The March from the movie 1941 is the most memorable part of this Steven Spielberg 1979 production starring John Belushi. The lack of success for the movie may stem from the plot that depicts hysteria in Los Angeles just days after the attack on Pearl Harbor, when fear of a Japanese invasion is imminent. It is hard to appreciate humor in the actions of manic servicemen, zealous store owners, and bickering Nazis. The March has the bright and patriotic theme that would capture such an event, though.
Warren Barkers arrangement captures the style and sound of Millers dance band. It has the careful mix of swing, jazz, and improvisation that has made the music popular for many generations. Sentimental ballads and swinging riffs will bring back sweet memories to many and set many toes tapping.
Alton Glenn Miller began a solid mid-western life in Clarinda, Iowa, in 1904. When he was 3, his family homesteaded in Tryon, Nebraska. A pump organ, played by his mother, would fill their sod house with music. Moving again, as a teen, to Missouri, Miller earned money to buy a trombone by milking cows. He attended two years of college at the University of Colorado, but his interest in the new dance band music led him to leave school and try his luck in Los Angeles. He found work in several groups, including Ben Pollacks orchestra, touring alongside a clarinetist named Benny Goodman. When Pollacks orchestra moved to New York, Miller left the group to successfully freelance in that city. In 1934, he helped Ray Noble organize an orchestra that gained popularity through its radio broadcasts. Four years later, he started the Glenn Miller Orchestra (really, the second with that name). With engagements at summer resorts in New York and New Jersey, together with radio broadcasts, the orchestra started breaking attendance records at his engagements. Contributing to the special sound of his arrangements was the use of the clarinet as the lead instrument, harmonically supported by saxophones. His recording of Tuxedo Junction sold 115,000 copies in the first week of its release. He earned the first gold record ever awarded for his Chattanooga Choo-Choo.

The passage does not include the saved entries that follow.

(** Requests without expiry that fit the record format. *)
Definition acceptable (req : ReplicateRequest) : Prop :=
  (req_Action req = "SET" /\ req_ExpiresAt req = 0 /\ writable (req_Key req) (req_Value req) \/
   req_Action req = "DELETE" /\ writable (req_Key req) []) /\
  0 < req_Version req < 2 ^ 64.

Definition handle_delivery (dl : delivery) (api : API) : response * API :=
  handleInternalReplicate (dl_now dl) (dl_now_exp dl) (dl_now_ver dl) append_io_ok
    (Some (dl_req dl)) api.

Lemma handle_delivery_spec dl api :
  node_ok api -> acceptable (dl_req dl) ->
  (handle_delivery dl api).1 = mkResponse StatusOK NoBody /\
  node_ok (handle_delivery dl api).2 /\
  view (api_store (handle_delivery dl api).2)
  = mutate (request_mutation (dl_req dl)) (view (api_store api)).
Proof.
  intros [Hs Hw] [Hreq Hver]. destruct dl as [n1 n2 n3 req]. cbn [dl_req] in *.
  unfold handle_delivery, handleInternalReplicate, request_mutation.
  cbn [dl_now dl_now_exp dl_now_ver dl_req].
  assert (is_u64 (req_Version req)) as Hu by (unfold is_u64; lia).
  destruct Hreq as [(Ha & He & Hwr)|(Ha & Hwr)]; rewrite Ha.
  - rewrite !(decide_True (P := "SET" = "SET")) by done. rewrite He. cbn [Z.ltb Z.compare].
    destruct (Store_Set_accepts n2 n3 (api_disk api) (api_store api) (req_Key req) (req_Value req) 0
      (req_Version req)) as (d' & s' & r & E & Hw'); [done | done | done | lia | done |].
    pose proof (Store_Set_ok append_io_ok (api_disk api) (api_store api) Hs n2 n3 (req_Key req)
      (req_Value req) 0 (req_Version req) Hu) as Hok.
    pose proof (Store_Set_view append_io_ok (api_disk api) (api_store api) Hs n2 n3 (req_Key req)
      (req_Value req) 0 (req_Version req) Hu) as Hv.
    rewrite E in Hok, Hv |- *. cbn [fst snd] in *. destruct Hv as [Hv _].
    rewrite pick_version_nonzero in Hv by lia. cbn [fst] in Hv.
    split; [done|]. split; [by split|]. exact Hv.
  - rewrite !(decide_False (P := "DELETE" = "SET")) by done.
    rewrite !(decide_True (P := "DELETE" = "DELETE")) by done.
    destruct (Store_Delete_accepts n3 (api_disk api) (api_store api) (req_Key req)
      (req_Version req)) as (d' & s' & r & b & E & Hw'); [done | done | done | done |].
    pose proof (Store_Delete_ok append_io_ok (api_disk api) (api_store api) Hs n3 (req_Key req)
      (req_Version req) Hu) as Hok.
    pose proof (Store_Delete_view append_io_ok (api_disk api) (api_store api) Hs n3 (req_Key req)
      (req_Version req) Hu) as Hv.
    rewrite E in Hok, Hv |- *. cbn [fst snd] in *. destruct Hv as [Hv _].
    rewrite pick_version_nonzero in Hv by lia. cbn [fst] in Hv.
    split; [done|]. split; [by split|]. exact Hv.
Qed.

#[export, refine] Instance node_replica : LwwReplica API delivery := {
  rep_ok := node_ok;
  rep_view := fun api => view (api_store api);
  rep_accepts := fun dl => acceptable (dl_req dl);
  rep_mutation := fun dl => request_mutation (dl_req dl);
  rep_apply := fun dl api => (handle_delivery dl api).2
}.
Proof.
  - intros dl api Hok Hacc. by apply handle_delivery_spec.
  - intros dl api Hok Hacc. by apply handle_delivery_spec.
Defined.

(** ** Facts about single handlers *)

Lemma list_limit_range limitStr : 1 <= list_limit limitStr <= 1000.
Proof.
  unfold list_limit. case_decide; [lia|]. destruct (Atoi limitStr) as [v|]; [|lia].
  destruct (Z.ltb_spec 0 v); [|lia]. destruct (Z.ltb_spec 1000 v); lia.
Qed.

Too old to be drafted, Miller volunteered for the Navy in 1942, but they could not use his services. Undaunted, Miller persuaded the Army to accept him to put a little more spring into the feet of our marching men and a little more joy into their hearts. He joined the Army Air Corps as a Captain, later rising to the rank of Major. During World War II, Millers band entertained more than a million troops. On the night of December 15, 1944, Miller embarked on a military flight to Paris to make arrangements for a Christmas broadcast to the troops. The flight took off in foggy weather and was lost over the English Channel.